Seminar bertema 'Mewujudkan Partisipasi Politik Kebangsaan dalam Pemilukada Serentak yang Demokratis, Transparan, dan Anti Korupsi' merupakan rangkaian kegiatan Pekan Politik Kebangsan III yang diselenggarakan Himpunan Mahasiswa Jurusan Ilmu Politik (HMJIP) Universitas Andalas.
Politik berwawasan kebangsaan, kata Zulkifli, adalah politik yang mementingkan rakyat, bukan politik yang mementingkan kelompok atau golongan. "Bukan politik pragmatis dan transaksional," katanya.
Untuk mewujudkan pertarungan politik berwawasan kebangsaan itu, menurut Zulkifli, maka semua perangkat dalam penyelenggaraan pilkada serentak bisa berfungsi secara optimal. "Seperti KPU, Bawaslu, Panwas, maupun pengawas pemilu independen," katanya.
Namun, Zulkifli mengakui bukan perkara mudah untuk memaksimalkan perangkat penyelenggara pilkada. Dia mencontohkan kasus Pilkada Surabaya. "Tiba-tiba calon wakil walikotanya lari. KPU memutuskan calon walikota tidsak memenuhi syarat," ujarnya.
Bukan hanya terjadi dalam kasus Pilkada Surabaya, tetapi juga di daerah lain. Zulkifli menyebutkan kasus Pilkada di daerah Pacitan. "Ada calon yang mundurvkarena takut, diancam, dan dibayar," katanya.
Zulkifli meminta sivitas akademika Universitas Andalas untuk mengawasi pelaksanaan Pilkada serentak. "Kasus-kasus seperti itu tidak boleh terjadi," ujarnya.

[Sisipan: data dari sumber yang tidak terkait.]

(** ** Heaps *)

Definition child (i c : nat) : Prop := (c = 2 * i \/ c = 2 * i + 1)%nat.
(** From [lo] on, and apart from [hole], every element is at least as large as its children. *)
Definition heap_but (l : list A) (lo hole cnt : nat) : Prop :=
  forall i c, (lo <= i)%nat -> i <> hole -> child i c -> (c <= cnt)%nat -> le (elem l c) (elem l i).
Definition is_heap (l : list A) (lo cnt : nat) : Prop :=
  forall i c, (lo <= i)%nat -> child i c -> (c <= cnt)%nat -> le (elem l c) (elem l i).
(** The parent of the hole dominates the children of the hole. *)
Definition over (l : list A) (lo i cnt : nat) : Prop :=
  forall p c, (lo <= p)%nat -> child p i -> child i c -> (c <= cnt)%nat -> le (elem l c) (elem l p).

(** What a step does to the array: it permutes the elements from [lo] to [cnt]. *)
Record moved (lo cnt : nat) (l l' : list A) : Prop := {
  mv_perm : l' ≡ₚ l;
  mv_out j : (1 <= j < lo \/ cnt < j)%nat -> elem l' j = elem l j;
  mv_in (P : A -> Prop) : (forall j, (1 <= j <= cnt)%nat -> P (elem l j)) ->
    forall j, (1 <= j <= cnt)%nat -> P (elem l' j)
}.
Lemma moved_refl lo cnt l : moved lo cnt l l.
Proof. by constructor. Qed.
Lemma moved_trans lo cnt l1 l2 l3 : moved lo cnt l1 l2 -> moved lo cnt l2 l3 -> moved lo cnt l1 l3.
Proof.
  intros [A1 A2 A3] [B1 B2 B3]. constructor.
  - by rewrite B1.
  - intros j Hj. by rewrite B2, A2.
  - intros P HP. apply B3. by apply A3.
Qed.
Lemma moved_length lo cnt l l' : moved lo cnt l l' -> length l' = length l.
Proof. intros [H _ _]. by rewrite H. Qed.
Lemma moved_swap lo cnt l a b :
  (1 <= lo)%nat -> (lo <= a <= cnt)%nat -> (lo <= b <= cnt)%nat -> (cnt <= length l)%nat -> moved lo cnt l (do_swap l a b).
Proof.
  intros Hlo Ha Hb Hc. constructor.
  - apply swap_perm; lia.
  - intros j Hj. rewrite elem_swap by lia. by rewrite !decide_False by lia.
  - intros P HP j Hj. rewrite elem_swap by lia. repeat case_decide; apply HP; lia.
Qed.

Lemma w32_small n : (Z.of_nat n < 2 ^ 32) -> w32 n = n.
Proof. intros H. unfold w32. rewrite wrapu_small by lia. lia. Qed.

Lemma largest_ok l i cnt :
  (1 <= i <= cnt)%nat -> Z.of_nat cnt < 2 ^ 31 ->
  (largest compare l i cnt = i \/ (child i (largest compare l i cnt) /\ (largest compare l i cnt <= cnt)%nat)) /\
  le (elem l i) (elem l (largest compare l i cnt)) /\
  forall c, child i c -> (c <= cnt)%nat -> le (elem l c) (elem l (largest compare l i cnt)).
Proof using compare_sym compare_trans.
  intros Hi Hc. unfold largest. cbv zeta. rewrite !w32_small by lia. unfold do_compare.
  assert (Hle : forall x y, (0 <? compare x y) = false -> le x y) by (intros x y H; unfold le; reflect_bools; lia).
  pose proof le_gt as Hgt.
  pose proof le_refl as Hrefl. pose proof le_trans as Htr. unfold child.
  destruct ((2 * i <=? cnt)%nat && (0 <? compare (elem l (2 * i)) (elem l i))) eqn:E1; reflect_bools.
  - destruct ((2 * i + 1 <=? cnt)%nat && (0 <? compare (elem l (2 * i + 1)) (elem l (2 * i)))) eqn:E2; reflect_bools.
    + split; [right; lia|]. split; [apply (Htr _ (elem l (2 * i))); by apply Hgt|].
      intros c [-> | ->] Hcc; [by apply Hgt|apply Hrefl].
    + split; [right; lia|]. split; [by apply Hgt|]. intros c [-> | ->] Hcc; [apply Hrefl|].
      destruct E2 as [E2|E2]; [reflect_bools; lia|by apply Hle].
  - destruct ((2 * i + 1 <=? cnt)%nat && (0 <? compare (elem l (2 * i + 1)) (elem l i))) eqn:E2; reflect_bools.
    + split; [right; lia|]. split; [by apply Hgt|]. intros c [-> | ->] Hcc; [|apply Hrefl].
      destruct E1 as [E1|E1]; [reflect_bools; lia|]. eapply Htr; [by apply Hle|by apply Hgt].
    + split; [by left|]. split; [apply Hrefl|]. intros c [-> | ->] Hcc.
      * destruct E1 as [E1|E1]; [reflect_bools; lia|by apply Hle].
      * destruct E2 as [E2|E2]; [reflect_bools; lia|by apply Hle].
Qed.
(* ===== verification/Stdio.v ===== *)
(** Formatted output (lib/stdio.c).

    Every conversion passes its characters to a callback one by one; the model of a
    call is the list of these characters.  A format or string is a list of characters
    without the null byte at its end, a [va_list] is a list of arguments of 32 or 64
    bits or strings.  Reading an argument of another kind, or the format after its end,
    is undefined in C and a panic here. *)

From Stdlib Require Import Strings.String.
From S2P Require Import Prelude KMonad CString Arith.

Definition str (s : String.string) : list Z := ch <$> String.list_ascii_of_string s.

#[export] Instance outcome_ret : MRet outcome := fun A a => Ok a.
#[export] Instance outcome_bind : MBind outcome := fun A B f m =>
  match m with Ok a => f a | Panic => Panic | NoFuel => NoFuel end.

Definition lift {S A} (o : outcome A) : K S A := fun s =>
  match o with Ok a => Ok (a, s) | Panic => Panic | NoFuel => NoFuel end.

(** ** lib/ctype.h *)

Definition islower (c : Z) : bool := (97 <=? c) && (c <=? 122).
Definition isupper (c : Z) : bool := (65 <=? c) && (c <=? 90).
Definition isalpha (c : Z) : bool := islower c || isupper c.
Definition isdigit (c : Z) : bool := (48 <=? c) && (c <=? 57).
Definition isalnum (c : Z) : bool := isalpha c || isdigit c.
Definition isxdigit (c : Z) : bool := isdigit c || ((97 <=? c) && (c <=? 102)) || ((65 <=? c) && (c <=? 70)).
Definition isspace (c : Z) : bool :=
  (c =? 32) || (c =? 12) || (c =? 10) || (c =? 13) || (c =? 9) || (c =? 11).
Definition isblank (c : Z) : bool := (c =? 32) || (c =? 9).
Definition isgraph (c : Z) : bool := (32 <? c) && (c <? 127).
Definition isprint (c : Z) : bool := (32 <=? c) && (c <? 127).
Definition iscntrl (c : Z) : bool := ((0 <=? c) && (c <? 32)) || (c =? 127).
Definition isascii (c : Z) : bool := (0 <=? c) && (c <? 128).
Definition ispunct (c : Z) : bool := isprint c && negb (isalnum c) && negb (isspace c).
Definition tolower (c : Z) : Z := if isupper c then c - 65 + 97 else c.
Definition toupper (c : Z) : Z := if islower c then c - 97 + 65 else c.

(** ** Conversions *)

Definition MINUS : Z := 1.
Definition PLUS : Z := 2.
Definition SPACE : Z := 4.
Definition POUND : Z := 8.
Definition ZERO : Z := 16.
Definition GROUP : Z := 32.
Definition flag (flags f : Z) : bool := negb (Z.land flags f =? 0).

Inductive arg_type := CHAR | SHORT | INT | INTMAX | LONG | LONGLONG | PTRDIFFT | SIZET.
Record printf_conversion := mkConv { flags : Z; width : Z; precision : Z; type : arg_type }.
Record integer_base := mkBase { b_base : Z; b_digits : list Z; b_x : Z; b_group : Z }.

Definition base_d : integer_base := mkBase 10 (str "0123456789") 0 3.
Definition base_o : integer_base := mkBase 8 (str "01234567") 0 3.
Definition base_x : integer_base := mkBase 16 (str "0123456789abcdef") 120 4.
Definition base_X : integer_base := mkBase 16 (str "0123456789ABCDEF") 88 4.

Inductive arg :=
| Arg32 (v : Z)
| Arg64 (v : Z)
| ArgStr (s : option (list Z)).

Definition va_32 (args : list arg) : outcome (Z * list arg) :=
  match args with Arg32 v :: args' => Ok (v, args') | _ => Panic end.
Definition va_64 (args : list arg) : outcome (Z * list arg) :=
  match args with Arg64 v :: args' => Ok (v, args') | _ => Panic end.
Definition va_str (args : list arg) : outcome (option (list Z) * list arg) :=
  match args with ArgStr s :: args' => Ok (s, args') | _ => Panic end.

(** The character at the current position; 0 at the end of the format. *)
Definition peek (format : list Z) : Z := hd 0 format.
Definition rest (format : list Z) : list Z := tl format.

Fixpoint parse_flags (format : list Z) (fl : Z) : list Z * Z :=
  match format with
  | [] => (format, fl)
  | c :: format' =>
      if c =? 45 then parse_flags format' (Z.lor fl MINUS)
      else if c =? 43 then parse_flags format' (Z.lor fl PLUS)
      else if c =? 32 then parse_flags format' (Z.lor fl SPACE)
      else if c =? 35 then parse_flags format' (Z.lor fl POUND)
      else if c =? 48 then parse_flags format' (Z.lor fl ZERO)
      else if c =? 39 then parse_flags format' (Z.lor fl GROUP)
      else (format, fl)
  end.
Fixpoint parse_number (format : list Z) (n : Z) : list Z * Z :=
  match format with
  | [] => (format, n)
  | c :: format' => if isdigit c then parse_number format' (s32 (n * 10 + c - 48)) else (format, n)
  end.

Definition parse_width (format : list Z) (args : list arg) : outcome (list Z * Z * list arg) :=
  if peek format =? 42
  then '(v, args) ← va_32 args; mret (rest format, s32 v, args)
  else let '(format, n) := parse_number format 0 in mret (format, n, args).
Definition parse_precision (format : list Z) (args : list arg) : outcome (list Z * Z * list arg) :=
  if peek format =? 46
  then
    let format := rest format in
    '(format, p, args) ←
      (if peek format =? 42
       then '(v, args) ← va_32 args; mret (rest format, s32 v, args)
       else let '(format, n) := parse_number format 0 in mret (format, n, args));
    mret (format, if p <? 0 then -1 else p, args)
  else mret (format, -1, args).
Definition parse_type (format : list Z) : list Z * arg_type :=
  let c := peek format in
  if c =? 104 then (if peek (rest format) =? 104 then (rest (rest format), CHAR) else (rest format, SHORT))
  else if c =? 106 then (rest format, INTMAX)
  else if c =? 108 then (if peek (rest format) =? 108 then (rest (rest format), LONGLONG) else (rest format, LONG))
  else if c =? 116 then (rest format, PTRDIFFT)
  else if c =? 122 then (rest format, SIZET)
  else (format, INT).

Definition parse_conversion (format : list Z) (args : list arg)
  : outcome (list Z * printf_conversion * list arg) :=
  let '(format, fl) := parse_flags format 0 in
  let fl := if flag fl MINUS then Z.land fl (Z.lnot ZERO) else fl in
  let fl := if flag fl PLUS then Z.land fl (Z.lnot SPACE) else fl in
  '(format, w, args) ← parse_width format args;
  let '(w, fl) := if w <? 0 then (s32 (- w), Z.lor fl MINUS) else (w, fl) in
  '(format, p, args) ← parse_precision format args;
  let fl := if 0 <=? p then Z.land fl (Z.lnot ZERO) else fl in
  let '(format, ty) := parse_type format in
  mret (format, mkConv fl w p ty, args).

(** ** Integers *)

Definition output_dup (c cnt : Z) : list Z := replicate (Z.to_nat cnt) c.

(** The buffer of [format_integer] has 64 characters. *)
Definition BUF : nat := 64.
Definition put (buf : list Z) (c : Z) : outcome (list Z) :=
  if (length buf <? BUF)%nat then Ok (buf ++ [c]) else Panic.

Fixpoint digits_loop (fuel : nat) (b : integer_base) (fl value digit_cnt : Z) (buf : list Z) : outcome (list Z) :=
  match fuel with
  | O => NoFuel
  | S fuel' =>
      if 0 <? value
      then
        buf ← (if flag fl GROUP && (0 <? digit_cnt) && (digit_cnt mod b_group b =? 0) then put buf 44 else mret buf);
        buf ← put buf (zget 0 (b_digits b) (value mod b_base b));
        digits_loop fuel' b fl (value / b_base b) (digit_cnt + 1) buf
      else mret buf
  end.
Fixpoint zeros_loop (fuel : nat) (precision : Z) (buf : list Z) : outcome (list Z) :=
  match fuel with
  | O => NoFuel
  | S fuel' =>
      if (len buf <? precision) && (length buf <? BUF - 1)%nat
      then buf ← put buf 48; zeros_loop fuel' precision buf
      else mret buf
  end.

Definition sign_char (is_signed negative : bool) (fl : Z) : Z :=
  if is_signed
  then if flag fl PLUS then (if negative then 45 else 43)
       else if flag fl SPACE then (if negative then 45 else 32)
       else if negative then 45 else 0
  else 0.

Definition format_integer (value : Z) (is_signed negative : bool) (b : integer_base) (c : printf_conversion)
  : outcome (list Z) :=
  let sign := sign_char is_signed negative (flags c) in
  let x := if flag (flags c) POUND && negb (value =? 0) then b_x b else 0 in
  buf ← digits_loop 65 b (flags c) value 0 [];
  buf ← zeros_loop 65 (if precision c <? 0 then 1 else precision c) buf;
  buf ← (if flag (flags c) POUND && (b_base b =? 8) && ((length buf =? 0)%nat || negb (default 0 (last buf) =? 48))
         then put buf 48 else mret buf);
  let pad_cnt := s32 (width c - len buf - (if negb (x =? 0) then 2 else 0) - (if negb (sign =? 0) then 1 else 0)) in
  let pad_cnt := if pad_cnt <? 0 then 0 else pad_cnt in
  mret ((if negb (flag (flags c) (Z.lor MINUS ZERO)) then output_dup 32 pad_cnt else []) ++
        (if negb (sign =? 0) then [sign] else []) ++
        (if negb (x =? 0) then [48; x] else []) ++
        (if flag (flags c) ZERO then output_dup 48 pad_cnt else []) ++
        reverse buf ++
        (if flag (flags c) MINUS then output_dup 32 pad_cnt else [])).

Definition format_string (s : list Z) (c : printf_conversion) : list Z :=
  (if (len s <? width c) && negb (flag (flags c) MINUS) then output_dup 32 (width c - len s) else []) ++
  s ++
  (if (len s <? width c) && flag (flags c) MINUS then output_dup 32 (width c - len s) else []).

(** The value of an argument, by its type. *)
Definition signed_arg (ty : arg_type) (args : list arg) : outcome (Z * list arg) :=
  match ty with
  | CHAR => '(v, args) ← va_32 args; mret (s8 v, args)
  | SHORT => '(v, args) ← va_32 args; mret (wraps 16 v, args)
  | INT | LONG | PTRDIFFT => '(v, args) ← va_32 args; mret (s32 v, args)
  | INTMAX | LONGLONG => '(v, args) ← va_64 args; mret (s64 v, args)
  | SIZET =>
      '(v, args) ← va_32 args;
      let value := u32 v in
      mret (if (2 ^ 32 - 1) / 2 <? value then value - (2 ^ 32 - 1) - 1 else value, args)
  end.
Definition unsigned_arg (ty : arg_type) (args : list arg) : outcome (Z * list arg) :=
  match ty with
  | CHAR => '(v, args) ← va_32 args; mret (u8 v, args)
  | SHORT => '(v, args) ← va_32 args; mret (wrapu 16 v, args)
  | INT | LONG | SIZET => '(v, args) ← va_32 args; mret (u32 v, args)
  | INTMAX | LONGLONG => '(v, args) ← va_64 args; mret (u64 v, args)
  | PTRDIFFT => '(v, args) ← va_32 args; mret (Z.land (u64 (s32 v)) (2 ^ 32 - 1), args)
  end.

(** The characters of [s] that [strnlen] counts: all for the precision -1, which is
    the largest [size_t]. *)
Definition limit (s : list Z) (precision : Z) : list Z := take (Z.to_nat (Z.min (len s) (u32 precision))) s.
Lemma elem_bucket h e : e ∈ elems h <-> exists i b, buckets h !! i = Some b /\ e ∈ b.
Proof.
  unfold elems. rewrite list_elem_of_In, in_concat. split.
  - intros (b & Hb & He). rewrite <- list_elem_of_In in Hb. rewrite <- list_elem_of_In in He. apply list_elem_of_lookup in Hb as [i Hi]. eauto.
  - intros (i & b & Hi & He). exists b. rewrite <- !list_elem_of_In. split; [by eapply list_elem_of_lookup_2|done].
Qed.
Lemma bucket_elems h e : shape h ->
  (forall o, o ∈ bucket_at h (find_bucket h e) -> o ∈ elems h) /\
  (forall o, o ∈ elems h -> eqv o e -> o ∈ bucket_at h (find_bucket h e)).
Proof.
  intros S. unfold bucket_at. split; intros o.
  - destruct (buckets h !! _) as [b|] eqn:Eb; simpl; [|by intros ?%elem_of_nil]. intros Ho. apply elem_bucket. eauto.
  - intros (i & b & Hi & Ho)%elem_bucket He. rewrite <- (find_bucket_eqv h o e He).
    by rewrite (sh_place h S i b o Hi Ho), Hi.
Qed.

(** A search in the bucket is a search in the table. *)
Lemma find_in_bucket h e :
  shape h -> distinct (elems h) -> find_elem (bucket_at h (find_bucket h e)) e = find_elem (elems h) e.
Proof. intros S D. destruct (bucket_elems h e S). by apply find_elem_same. Qed.

(** *** Changes of the table *)

Lemma concat_alter (bs : list (list E)) i e :
  (i < length bs)%nat -> concat (alter (fun b => e :: b) i bs) ≡ₚ e :: concat bs.
Proof.
  revert i. induction bs as [|b bs IH]; intros [|i] H; simpl in H; try lia; [done|].
  change (b ++ concat (alter (fun b => e :: b) i bs) ≡ₚ e :: b ++ concat bs).
  rewrite IH by lia. by rewrite Permutation_middle.
Qed.
Lemma concat_filter (P : E -> Prop) `{!forall x, Decision (P x)} (bs : list (list E)) :
  concat (filter P <$> bs) = filter P (concat bs).
Proof.
  induction bs as [|b bs IH]; [done|].
  change (filter P b ++ concat (filter P <$> bs) = filter P (b ++ concat bs)). by rewrite filter_app, IH.
Qed.
(* ===== verification/Random.v ===== *)
(** The pseudo-random number generator (lib/random.c), RC4 with a 32-bit key. *)

From S2P Require Import Prelude KMonad.

Record rc4 := mkRc4 { s : list Z; s_i : Z; s_j : Z; inited : bool }.

(** [swap_byte (s + a, s + b)] *)
Definition swap_byte (l : list Z) (a b : Z) : list Z :=
  let t := zget 0 l a in
  let l := zset l a (zget 0 l b) in
  zset l b t.

Definition seed_byte (seed i : Z) : Z := Z.land (Z.shiftr seed (8 * (i mod 4))) 255.
Definition key_step (seed : Z) (st : list Z * Z) (i : Z) : list Z * Z :=
  let '(l, j) := st in
  let j := u8 (j + (zget 0 l i + seed_byte seed i)) in
  (swap_byte l i j, j).
Definition random_init (seed : Z) : rc4 :=
  mkRc4 (fst (foldl (key_step seed) (seqZ 0 256, 0) (seqZ 0 256))) 0 0 true.

Definition random_byte (r : rc4) : Z * rc4 :=
  let i := u8 (s_i r + 1) in
  let j := u8 (s_j r + zget 0 (s r) i) in
  let l := swap_byte (s r) i j in
  let k := u8 (zget 0 l i + zget 0 l j) in
  (zget 0 l k, mkRc4 l i j (inited r)).
Fixpoint bytes_from (size : nat) (r : rc4) : list Z * rc4 :=
  match size with
  | O => ([], r)
  | S size' => let '(b, r) := random_byte r in let '(bs, r) := bytes_from size' r in (b :: bs, r)
  end.
Definition random_bytes (size : Z) (r : rc4) : list Z * rc4 :=
  bytes_from (Z.to_nat size) (if inited r then r else random_init 0).
Definition random_ulong (r : rc4) : Z * rc4 :=
  let '(bs, r) := random_bytes 4 r in
  (foldr (fun b v => b + 256 * v) 0 bs, r).

(** ** The array stays a permutation of the bytes *)

Record rc4_ok (r : rc4) : Prop := {
  rc_perm : s r ≡ₚ seqZ 0 256;
  rc_i : 0 <= s_i r < 256;
  rc_j : 0 <= s_j r < 256
}.

Lemma swap_byte_perm l a b :
  0 <= a < Z.of_nat (length l) -> 0 <= b < Z.of_nat (length l) -> swap_byte l a b ≡ₚ l.
Proof.
  intros Ha Hb. unfold swap_byte, zset, zget, zlookup. rewrite !(proj2 (Z.leb_le 0 _)) by lia.
  destruct (lookup_lt_is_Some_2 l (Z.to_nat a)) as [x Hx]; [lia|].
  destruct (lookup_lt_is_Some_2 l (Z.to_nat b)) as [y Hy]; [lia|]. rewrite Hx, Hy. simpl.
  by apply Permutation_insert_swap.
Qed.
Lemma swap_byte_length l a b : length (swap_byte l a b) = length l.
Proof. unfold swap_byte. by rewrite !zset_length. Qed.

Lemma byte_range v : 0 <= u8 v < 256.
Proof. by apply (wrapu_range 8). Qed.
Lemma perm_length l : l ≡ₚ seqZ 0 256 -> length l = 256%nat.
Proof. intros ->. apply length_seqZ. Qed.
Lemma perm_byte l i : l ≡ₚ seqZ 0 256 -> 0 <= i < 256 -> 0 <= zget 0 l i < 256.
Proof.
  intros P Hi. pose proof (zget_in_range 0 l i) as H. rewrite (perm_length l P) in H. specialize (H ltac:(lia)).
  apply (elem_of_Permutation_proper _ _ _ P), elem_of_seqZ in H. lia.
Qed.

Lemma key_steps_perm seed ks st :
  Forall (fun i => 0 <= i < 256) ks -> fst st ≡ₚ seqZ 0 256 -> fst (foldl (key_step seed) st ks) ≡ₚ seqZ 0 256.
Proof.
  intros Hi. revert st. induction Hi as [|i ks Hi His IH]; intros st H; [done|]. cbn [foldl]. apply IH.
  destruct st as [l j]. cbn [key_step fst] in *. pose proof (byte_range (j + (zget 0 l i + seed_byte seed i))).
  rewrite swap_byte_perm; [done|rewrite (perm_length l H); lia..].
Qed.
Lemma random_init_ok seed : rc4_ok (random_init seed).
Proof.
  split; [|done..]. unfold random_init, s. apply key_steps_perm; [|reflexivity].
  apply Forall_forall. intros i. rewrite elem_of_seqZ. lia.
Qed.

Lemma random_byte_ok r : rc4_ok r -> rc4_ok (snd (random_byte r)) /\ 0 <= fst (random_byte r) < 256.
Proof.
  intros [P Hi Hj]. unfold random_byte. cbv zeta.
  pose proof (byte_range (s_i r + 1)) as Bi. set (i := u8 (s_i r + 1)) in *.
  pose proof (byte_range (s_j r + zget 0 (s r) i)) as Bj. set (j := u8 (s_j r + zget 0 (s r) i)) in *.
  assert (P' : swap_byte (s r) i j ≡ₚ seqZ 0 256) by (rewrite swap_byte_perm; [done|rewrite (perm_length _ P); lia..]).
  split; [by split|]. simpl. apply perm_byte; [done|apply byte_range].
Qed.

Lemma bytes_from_ok n r :
  rc4_ok r -> rc4_ok (snd (bytes_from n r)) /\ Forall (fun b => 0 <= b < 256) (fst (bytes_from n r)) /\
  length (fst (bytes_from n r)) = n.
Proof.
  revert r. induction n as [|n IH]; intros r H; cbn [bytes_from]; [done|].
  destruct (random_byte_ok r H) as [H1 Hb]. destruct (random_byte r) as [b r1]. simpl in *.
  destruct (IH r1 H1) as (H2 & Hbs & Hl). destruct (bytes_from n r1) as [bs r2]. simpl in *.
  split_and!; [done|by constructor|by f_equal].
Qed.

(** The state before a byte was taken. *)
Definition unstep (r : rc4) : rc4 :=
  let l := swap_byte (s r) (s_i r) (s_j r) in
  mkRc4 l (u8 (s_i r - 1)) (u8 (s_j r - zget 0 l (s_i r))) (inited r).

Lemma zget_swap l a b x :
  0 <= a < Z.of_nat (length l) -> 0 <= b < Z.of_nat (length l) ->
  zget 0 (swap_byte l a b) x = if x =? b then zget 0 l a else if x =? a then zget 0 l b else zget 0 l x.
Proof.
  intros Ha Hb. unfold swap_byte. destruct (Z.eqb_spec x b) as [->|Hxb].
  - rewrite zget_zset_eq; [done|by rewrite zset_length].
  - rewrite zget_zset_ne by done. destruct (Z.eqb_spec x a) as [->|Hxa].
    + by rewrite zget_zset_eq.
    + by rewrite zget_zset_ne.
Qed.
Lemma zget_ext l l' : length l = length l' -> (forall x, 0 <= x < Z.of_nat (length l) -> zget 0 l x = zget 0 l' x) -> l = l'.
Proof.
  intros Hl H. apply list_eq_same_length with (length l); [done|done|]. intros i x y Hi Hx Hy.
  specialize (H (Z.of_nat i) ltac:(lia)). unfold zget in H. rewrite !zlookup_nat, Hx, Hy in H. done.
Qed.
Lemma swap_swap l a b :
  0 <= a < Z.of_nat (length l) -> 0 <= b < Z.of_nat (length l) -> swap_byte (swap_byte l a b) a b = l.
Proof.
  intros Ha Hb. apply zget_ext; [by rewrite !swap_byte_length|]. intros x _.
  rewrite zget_swap by (rewrite swap_byte_length; lia). rewrite !zget_swap by lia.
  destruct (Z.eqb_spec x b); subst; [|destruct (Z.eqb_spec x a); subst; [|done]]; case_cmp; congruence || done.
Qed.

Lemma u8_add_sub x y : 0 <= x < 256 -> u8 (u8 (x + y) - y) = x.
Proof.
  intros H. unfold wrapu. rewrite Zminus_mod_idemp_l. replace (x + y - y) with x by lia. by apply Z.mod_small.
Qed.

Lemma unstep_step r : rc4_ok r -> unstep (snd (random_byte r)) = r.
Proof.
  intros [P Hi Hj]. unfold random_byte, unstep. cbv zeta. simpl.
  pose proof (byte_range (s_i r + 1)) as Bi. set (i := u8 (s_i r + 1)) in *.
  pose proof (byte_range (s_j r + zget 0 (s r) i)) as Bj. set (j := u8 (s_j r + zget 0 (s r) i)) in *.
  rewrite swap_swap by (rewrite (perm_length _ P); lia). unfold j at 1, i at 1. rewrite !u8_add_sub by done. by destruct r.
Qed.

(** ** Properties *)

(** Calls of the generator, from any client. *)
Inductive rng_call := CallInit (seed : Z) | CallBytes (size : Z).
Definition do_rng (r : rc4) (c : rng_call) : rc4 :=
  match c with CallInit seed => random_init seed | CallBytes size => snd (random_bytes size r) end.
(** Before the first call all variables are zero. *)
Definition rng_start : rc4 := mkRc4 (replicate 256 0) 0 0 false.

Lemma do_rng_ok r c : (inited r = true -> rc4_ok r) -> inited (do_rng r c) = true -> rc4_ok (do_rng r c).
Proof.
  intros H _. destruct c as [seed|size]; simpl; [apply random_init_ok|].
  apply bytes_from_ok. destruct (inited r); [by apply H|apply random_init_ok].
Qed.

(** Whatever calls of the generator have been made before, the requested number of bytes
    is returned, each in range, and the array of the generator is again a permutation of the
    256 bytes; and a step of the generator can be undone, so that two different states never
    run into the same sequence of states. *)
Theorem generator_is_reversible calls size :
  let r := foldl do_rng rng_start calls in
  let '(bs, r') := random_bytes size r in
  length bs = Z.to_nat size /\ Forall (fun b => 0 <= b < 256) bs /\ s r' ≡ₚ seqZ 0 256 /\
  unstep (snd (random_byte r')) = r'.
Proof.
  set (r := foldl do_rng rng_start calls). cbv zeta.
  assert (Hr : inited r = true -> rc4_ok r).
  { unfold r. clear r. assert (H0 : inited rng_start = true -> rc4_ok rng_start) by done.
    generalize dependent rng_start. induction calls as [|c calls IH]; intros r0 H0; simpl; [done|].
    apply IH. by apply do_rng_ok. }
  assert (Hok : rc4_ok (if inited r then r else random_init 0)).
  { destruct (inited r); [by apply Hr|apply random_init_ok]. }
  destruct (bytes_from_ok (Z.to_nat size) _ Hok) as (H1 & H2 & H3). unfold random_bytes.
  destruct (bytes_from (Z.to_nat size) _) as [bs r']. simpl in *.
  split_and!; [done|done|apply H1|by apply unstep_step].
Qed.

(** The published key stream of RC4 for the key "Wiki". *)
Example rc4_test_vector : fst (random_bytes 6 (random_init 0x696B6957)) = [0x60; 0x44; 0xDB; 0x6D; 0x41; 0xB7].
Proof. vm_compute. reflexivity. Qed.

Menilik ke belakang, Zulkifli mengatakan semua itu terjadi karena tidak lagi mengimplementasikan sila keempat Pancasila. "Sekarang satu orang satu suara. Semua melalui pertarungan dan mengabaikan musyawarah mufakat," katanya.
Pertarungan itu tidak hanya di partai politik tapi juga di kalangan ormas-ormas. "Demokrasi semestinya untuk kesejahteraan rakyat. Tapi faktanya, demokrasi belum mensejahterakan rakyat. Apakah kita sudah mengarah ke sana (demokrasi untuk kesejahteraan)," katanya menegaskan.